I used to hunt with Barnes exclusively, and loaded them for several cartridges. I often found them to be one of, if not the most accurate bullet in each rifle.
A little trick I heard a long time ago, and it's worked for me every time...seat the bullet so the top of the first driving band is just above the case mouth.
Reference:
I haven't measured COAL or distance to the lands when using Barnes for a long time. This method has worked for the 53, 80, 85, 130, both types of 120, both types of 140, and 165 grain TSX and TTSX.
Certainly not scientific and most won't agree, but it's worked great for me.
I always clean to bare metal with JBs/Kroil, and/or Wipeout depending on how bad, before starting load development.

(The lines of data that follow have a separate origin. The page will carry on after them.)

(* ===== verification/AuthAlone.v ===== *)
(** The interleaved programs of the auth use case and its sequential model
    (src/internal/business/usecases/auth): a call that nobody interrupts is the operation
    of AuthUsecase.v. *)

From Stdlib Require Import Ascii String ZArith.
From stdpp Require Import base gmap strings list pretty relations.
From S2P Require Import Prelude GoStrings AppError Records Services World Domain Caches.
From S2P Require Import UsersUsecase Jwt OtpCode AuthUsecase AuthLemmas AuthSystem Sessions SessionsProps Concurrent AuthConcurrent.

Open Scope string_scope.

Section sequential.
Context `{Platform} `{!OTPMailer} `{!UsersUsecase} `{!JWTService}.
Variable uc : Auth.usecase.

Lemma is_op_cutoff id t : is_op (AuthProg.recordTokenCutoff uc id t) (Auth.recordTokenCutoff uc id t).
Proof. unfold AuthProg.recordTokenCutoff, Auth.recordTokenCutoff. is_op. Qed.
Lemma is_op_remember p : is_op (AuthProg.rememberRefresh uc p) (Auth.rememberRefresh uc p).
Proof. unfold AuthProg.rememberRefresh, Auth.rememberRefresh. is_op. Qed.
Lemma is_op_count k d : is_op (AuthProg.count_attempt k d) (Auth.count_attempt k d).
Proof. unfold AuthProg.count_attempt, Auth.count_attempt. is_op. Qed.

Ltac operation := is_op; first [apply is_op_cutoff|apply is_op_remember|apply is_op_count|idtac].

Lemma is_op_Register x : is_op (AuthProg.Register x) (Auth.Register x).
Proof. unfold AuthProg.Register, Auth.Register. operation. Qed.
Lemma is_op_Login email pw : is_op (AuthProg.Login uc email pw) (Auth.Login uc email pw).
Proof. unfold AuthProg.Login, Auth.Login, AuthProg.Login_checked, Auth.Login_checked. operation. Qed.
Lemma is_op_SendOTP n email : is_op (AuthProg.SendOTP uc n email) (Auth.SendOTP uc n email).
Proof. unfold AuthProg.SendOTP, Auth.SendOTP. operation. Qed.
Lemma is_op_VerifyOTP email code : is_op (AuthProg.VerifyOTP uc email code) (Auth.VerifyOTP uc email code).
Proof. unfold AuthProg.VerifyOTP, Auth.VerifyOTP. operation. Qed.
Lemma is_op_Refresh tok : is_op (AuthProg.Refresh uc tok) (Auth.Refresh uc tok).
Proof. unfold AuthProg.Refresh, Auth.Refresh. operation. Qed.
Lemma is_op_Logout tok : is_op (AuthProg.Logout tok) (Auth.Logout tok).
Proof. unfold AuthProg.Logout, Auth.Logout. operation. Qed.
Lemma is_op_ChangePassword id cur new : is_op (AuthProg.ChangePassword uc id cur new) (Auth.ChangePassword uc id cur new).
Proof. unfold AuthProg.ChangePassword, Auth.ChangePassword. operation. Qed.
Lemma is_op_ForgotPassword email : is_op (AuthProg.ForgotPassword uc email) (Auth.ForgotPassword uc email).
Proof.
  unfold AuthProg.ForgotPassword, Auth.ForgotPassword, AuthProg.ForgotPassword_limited, Auth.ForgotPassword_limited.
  operation.
Qed.
Lemma is_op_ResetPassword tok new : is_op (AuthProg.ResetPassword uc tok new) (Auth.ResetPassword uc tok new).
Proof. unfold AuthProg.ResetPassword, Auth.ResetPassword. operation. Qed.

Lemma is_op_plain {A} (p : prog World A) m f :
  is_op p m -> is_op (pbind p (fun r => Ret (APlain (f r)))) (bind (bind m (fun r => ret (f r))) (fun r => ret (APlain r))).
Proof.
  intros Hp w. rewrite (is_op_bind p m _ (fun r => ret (APlain (f r))) Hp (fun r => is_op_ret _)).
  unfold bind, ret. by destruct (m w).
Qed.

(** The interleaved programs are the operations: a call nobody interrupts gives the
    answer and leaves the state of the operation of AuthUsecase.v, for every call. *)
Theorem call_is_operation c w : alone (AuthProg.code uc c) w = answer_of uc c w.
Proof.
  enough (is_op (AuthProg.code uc c) (answer_of uc c)) as Hop by apply Hop.
  destruct c; cbn [AuthProg.code answer_of run]; unfold AuthProg.plain, forget;
    try refine (is_op_plain _ _ (fun r => Some (match r with Ok _ => Ok tt | Err e => Err e end)) _); try is_op;
    auto using is_op_Register, is_op_Login, is_op_SendOTP, is_op_VerifyOTP, is_op_Refresh, is_op_Logout,
      is_op_ChangePassword, is_op_ForgotPassword, is_op_ResetPassword.
Qed.
End sequential.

I normally use Barnes loading data, and start well under their max listed load. I'll load 3-5 in 1 gr increments (talking WSMish capacity here) until I see the accuracy I want or hit pressure signs, and it's rare I've hit pressure before acceptable accuracy with Barnes.
I'll load 5 more and shoot them through the chrono, if I'm comfortable with the speed and the accuracy still looks good, I'll load 20 and shoot either two 10, or four 5 shot groups, preferably over the chrono here as well. If nothing weird is going on and no surprises, I'll double check the load in fired brass. Still looks good I'm done and will load the lot.